▸ **Task brief**
When the line containing "call, CartRoute.action P request context w" is reached, include it and end there; set down verbatim every line before it, starting at the top of the records.

━━━━━━━━━━━━━━━━

(** An update of the buyer identity by the cart action, with the buyer
    identity of the form (an empty one when the field is missing): the call
    sent is the update of the session's cart when the session holds a cart
    id, and else a create with the buyer identity and no lines.  When the
    answer holds no cart the action throws, the call being sent; else the
    returned cart's id is written to the session, over the one it held, and
    the response carries the [Set-Cookie] header of the session so
    written. *)
Theorem cart_action_buyer_identity (P : Platform) (request : Request)
    (context : HydrogenContext) (sf : Storefront) (w : World)
    (buyerIdentity : CartBuyerIdentityInput) (payload : CartPayload) :
  storefront context = Some sf →
  FormData_get "cartAction" (request_formData request)
    = Some (FormString "UPDATE_BUYER_IDENTITY") →
  CartRoute.json_field (JSON_parse_buyerIdentity P)
    (mkBuyerIdentity None None None None) "buyerIdentity"
    (request_formData request) w = (Returned buyerIdentity, w) →
  respond sf (network w)
    (match session w !! "cartId" with
     | Some cartId =>
         if truthy cartId then BUYER_IDENTITY_UPDATE_MUTATION cartId buyerIdentity
         else CREATE_CART_MUTATION (mkCartInput None (Some buyerIdentity))
     | None => CREATE_CART_MUTATION (mkCartInput None (Some buyerIdentity))
     end) = Some payload →
  (cart payload = None →
   ∃ call, CartRoute.action P request context w
           = (Thrown TypeError,
              mkWorld (session w) (network w ++ [call]) (drawn w)))
  ∧ (∀ c, cart payload = Some c →
       ∃ response w',
         CartRoute.action P request context w = (Returned response, w')
         ∧ session w' = <["cartId" := cart_id c]> (session w)
         ∧ response_headers response !! "Set-Cookie"
           = Some (commit P (session w'))).
Proof.
  intros Hsf Htag Hfield Hrespond.
  split; [intros Hc | intros c Hc].
  all: run_switch; rewrite Hfield, Hsf; run.
  all: destruct (session w !! "cartId") as [cartId|] eqn:Hcart;
         cbn [truthy_value]; [destruct (truthy cartId)|]; run.
  all: rewrite Hrespond; run; rewrite Hc; run.
  all: try by eexists.
  all: destruct (local_redirect P (request_formData request)); run.
  all: do 2 eexists; split; [done|]; cbn [session response_headers];
         split; [done|].
  all: rewrite ?lookup_insert_ne by done; by rewrite lookup_insert_eq.
Qed.

Example cart_remove_with_cart_id :
  CartRoute.action Examples.platform Examples.cart_remove_request
    (mkContext (Some Examples.accepting)) Examples.returning
  = (Returned (json (CartBody (Some Examples.cartX) (Some [])) 200 ∅),
     mkWorld {["cartId" := "gid://shopify/Cart/1"]}
       [REMOVE_LINES_MUTATION (Some "gid://shopify/Cart/1")
          ["gid://shopify/CartLine/1"]] 0).
Proof. vm_compute. reflexivity. Qed.

Lemma cart_action_response_witness :
  ∃ sf call payload headers,
    storefront (mkContext (Some Examples.accepting)) = Some sf
    ∧ network
        (mkWorld {["cartId" := "gid://shopify/Cart/1"]}
           [REMOVE_LINES_MUTATION (Some "gid://shopify/Cart/1")
              ["gid://shopify/CartLine/1"]] 0)
      = (network Examples.returning ++ [call])%list
    ∧ respond sf (network Examples.returning) call = Some payload
    ∧ match local_redirect Examples.platform
              (request_formData Examples.cart_remove_request) with
      | Some redirectTo =>
          json (CartBody (Some Examples.cartX) (Some [])) 200 ∅
          = json (CartBody (cart payload) (errors payload)) 303 headers
          ∧ headers !! "Location" = Some redirectTo
      | None =>
          json (CartBody (Some Examples.cartX) (Some [])) 200 ∅
          = json (CartBody (cart payload) (errors payload)) 200 headers
          ∧ headers !! "Location" = None
      end.
Proof.
  exact (cart_action_response Examples.platform Examples.cart_remove_request
           (mkContext (Some Examples.accepting)) Examples.returning _ _
           cart_remove_with_cart_id).
Defined.

Lemma cart_action_world_discipline_witness :
  session
    (mkWorld {["cartId" := "gid://shopify/Cart/1"]}
       [REMOVE_LINES_MUTATION (Some "gid://shopify/Cart/1")
          ["gid://shopify/CartLine/1"]] 0)
  = session Examples.returning
  ∧ ∀ response,
      Returned (json (CartBody (Some Examples.cartX) (Some [])) 200 ∅)
      = Returned response →
      response_headers response !! "Set-Cookie" = None.
Proof.
  apply (proj2 (proj2 (proj2
           (cart_action_world_discipline Examples.platform
              Examples.cart_remove_request (mkContext (Some Examples.accepting))
              Examples.returning _ _ cart_remove_with_cart_id)))).
  - vm_compute. discriminate.
  - vm_compute. discriminate.
Defined.

Lemma cart_action_buyer_identity_witness :
  ∃ response w',
    CartRoute.action Examples.platform Examples.buyer_request
      (mkContext (Some Examples.accepting)) Examples.first_visit
    = (Returned response, w')
    ∧ session w' = <["cartId" := cart_id Examples.cartX]> (session Examples.first_visit)
    ∧ response_headers response !! "Set-Cookie"
      = Some (commit Examples.platform (session w')).
Proof.
  apply (proj2 (cart_action_buyer_identity Examples.platform Examples.buyer_request
                  (mkContext (Some Examples.accepting)) Examples.accepting
                  Examples.first_visit (mkBuyerIdentity None None None None)
                  (mkPayload (Some Examples.cartX) (Some []))
                  eq_refl eq_refl eq_refl eq_refl)
           Examples.cartX eq_refl).
Defined.

(** ** The form, the hooks and the action together *)

Lemma FormData_get_cons_eq name v (formData : FormData) :
  FormData_get name ((name, v) :: formData) = Some v.
Proof. unfold FormData_get. cbn. by rewrite String.eqb_refl. Qed.

Lemma FormData_get_cons_ne name name' v (formData : FormData) :
  name' ≠ name →
  FormData_get name ((name', v) :: formData) = FormData_get name formData.
Proof.
  intros Hne. unfold FormData_get. cbn.
  by rewrite (proj2 (String.eqb_neq name' name) Hne).
Qed.

Lemma useCartLinesAddingFetcher_first (P : Platform) fetcher rest submission :
  CartLinesAdd.fetcher_submission fetcher = Some submission →
  CartLinesAdd.submission_action submission
    = usePrefixPathWithLocale P CartLinesAdd.ACTION_PATH →
  CartLinesAdd.useCartLinesAddingFetcher P (fetcher :: rest) = Some fetcher.
Proof.
  intros Hsub Haction. unfold CartLinesAdd.useCartLinesAddingFetcher.
  cbn [find]. by rewrite Hsub, Haction, String.eqb_refl.
Qed.

Lemma cartLinesAdd_submission (P : Platform) (S : CartLinesAddHooks.Stringify)
    lines optimisticLines :
  CartLinesAddHooks.cartLinesAdd P S (Some lines) (Some optimisticLines)
  = CartLinesAdd.mkSubmission (usePrefixPathWithLocale P CartLinesAdd.ACTION_PATH)
      (Some [("lines", FormString (CartLinesAddHooks.JSON_stringify_lines S lines));
             ("optimisticLines",
              FormString (CartLinesAddHooks.JSON_stringify_cartLines S optimisticLines))]).
Proof. reflexivity. Qed.

(** What [useCartLinesAdd] submits comes back: while the fetcher holding
    the submission is the one found adding lines (it is, when it comes
    first among the fetchers), [useCartLinesAdding] gives the lines
    submitted and [useOptimisticCartLinesAdding] the optimistic lines
    submitted, and the action, given the submitted form data, reads the
    same lines and finds no [redirectTo].  The arrays are written with
    [JSON.stringify] and read with [JSON.parse]. *)
Theorem cartLinesAdd_round_trip (P : Platform) (S : CartLinesAddHooks.Stringify)
    (diff : diff_t) (lines : list CartLineInput)
    (optimisticLines : list PartialCartLine)
    (fetchers : list CartLinesAdd.Fetcher) (fetcher : CartLinesAdd.Fetcher) :
  JSON_parse_lines P (CartLinesAddHooks.JSON_stringify_lines S lines) = Some lines →
  truthy (CartLinesAddHooks.JSON_stringify_lines S lines) = true →
  JSON_parse_cartLines P (CartLinesAddHooks.JSON_stringify_cartLines S optimisticLines)
    = Some optimisticLines →
  truthy (CartLinesAddHooks.JSON_stringify_cartLines S optimisticLines) = true →
  CartLinesAdd.fetcher_submission fetcher
    = Some (CartLinesAddHooks.cartLinesAdd P S (Some lines) (Some optimisticLines)) →
  (∀ rest,
     CartLinesAdd.useCartLinesAddingFetcher P (fetcher :: rest) = Some fetcher)
  ∧ (CartLinesAdd.useCartLinesAddingFetcher P fetchers = Some fetcher →
     (CartLinesAddHooks.useCartLinesAdding P fetchers).1 = lines
     ∧ ∀ confirmed, ∃ new,
         CartLinesAdd.useOptimisticCartLinesAdding P diff fetchers confirmed
         = Returned (CartLinesAdd.mkOptimistic optimisticLines new))
  ∧ (∀ formData w,
       CartLinesAdd.submission_formData
         (CartLinesAddHooks.cartLinesAdd P S (Some lines) (Some optimisticLines))
         = Some formData →
       CartRoute.json_field (JSON_parse_lines P) [] "lines" formData w
         = (Returned lines, w)
       ∧ local_redirect P formData = None).
Proof.
  intros Hlines Htl Hopt Hto Hsub. rewrite cartLinesAdd_submission in *.
  split_and!.
  - intros rest. by eapply useCartLinesAddingFetcher_first.
  - intros Hfound. split.
    + unfold CartLinesAddHooks.useCartLinesAdding. rewrite Hfound.
      unfold mbind. cbn [fst option_bind]. rewrite Hsub.
      cbn [option_bind CartLinesAdd.submission_formData].
      rewrite FormData_get_cons_eq. by rewrite Htl, Hlines.
    + intros confirmed.
      unfold CartLinesAdd.useOptimisticCartLinesAdding, CartLinesAdd.optimisticLinesStr.
      rewrite Hfound. unfold mbind. cbn [option_bind]. rewrite Hsub.
      cbn [option_bind CartLinesAdd.submission_formData].
      rewrite FormData_get_cons_ne by done. rewrite FormData_get_cons_eq.
      rewrite Hto, Hopt.
      destruct (length optimisticLines =? 0)%nat; [by eexists|].
      destruct confirmed as [[|l ls]|]; by eexists.
  - intros formData w [= <-].
    split.
    + unfold CartRoute.json_field. rewrite FormData_get_cons_eq.
      cbn [truthy_entry String_]. rewrite Htl. unfold JSON_parse. by rewrite Hlines.
    + reflexivity.
Qed.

━━━━━━━━━━━━━━━━

▸ **Response**
(** An update of the buyer identity by the cart action, with the buyer
    identity of the form (an empty one when the field is missing): the call
    sent is the update of the session's cart when the session holds a cart
    id, and else a create with the buyer identity and no lines.  When the
    answer holds no cart the action throws, the call being sent; else the
    returned cart's id is written to the session, over the one it held, and
    the response carries the [Set-Cookie] header of the session so
    written. *)
Theorem cart_action_buyer_identity (P : Platform) (request : Request)
    (context : HydrogenContext) (sf : Storefront) (w : World)
    (buyerIdentity : CartBuyerIdentityInput) (payload : CartPayload) :
  storefront context = Some sf →
  FormData_get "cartAction" (request_formData request)
    = Some (FormString "UPDATE_BUYER_IDENTITY") →
  CartRoute.json_field (JSON_parse_buyerIdentity P)
    (mkBuyerIdentity None None None None) "buyerIdentity"
    (request_formData request) w = (Returned buyerIdentity, w) →
  respond sf (network w)
    (match session w !! "cartId" with
     | Some cartId =>
         if truthy cartId then BUYER_IDENTITY_UPDATE_MUTATION cartId buyerIdentity
         else CREATE_CART_MUTATION (mkCartInput None (Some buyerIdentity))
     | None => CREATE_CART_MUTATION (mkCartInput None (Some buyerIdentity))
     end) = Some payload →
  (cart payload = None →
   ∃ call, CartRoute.action P request context w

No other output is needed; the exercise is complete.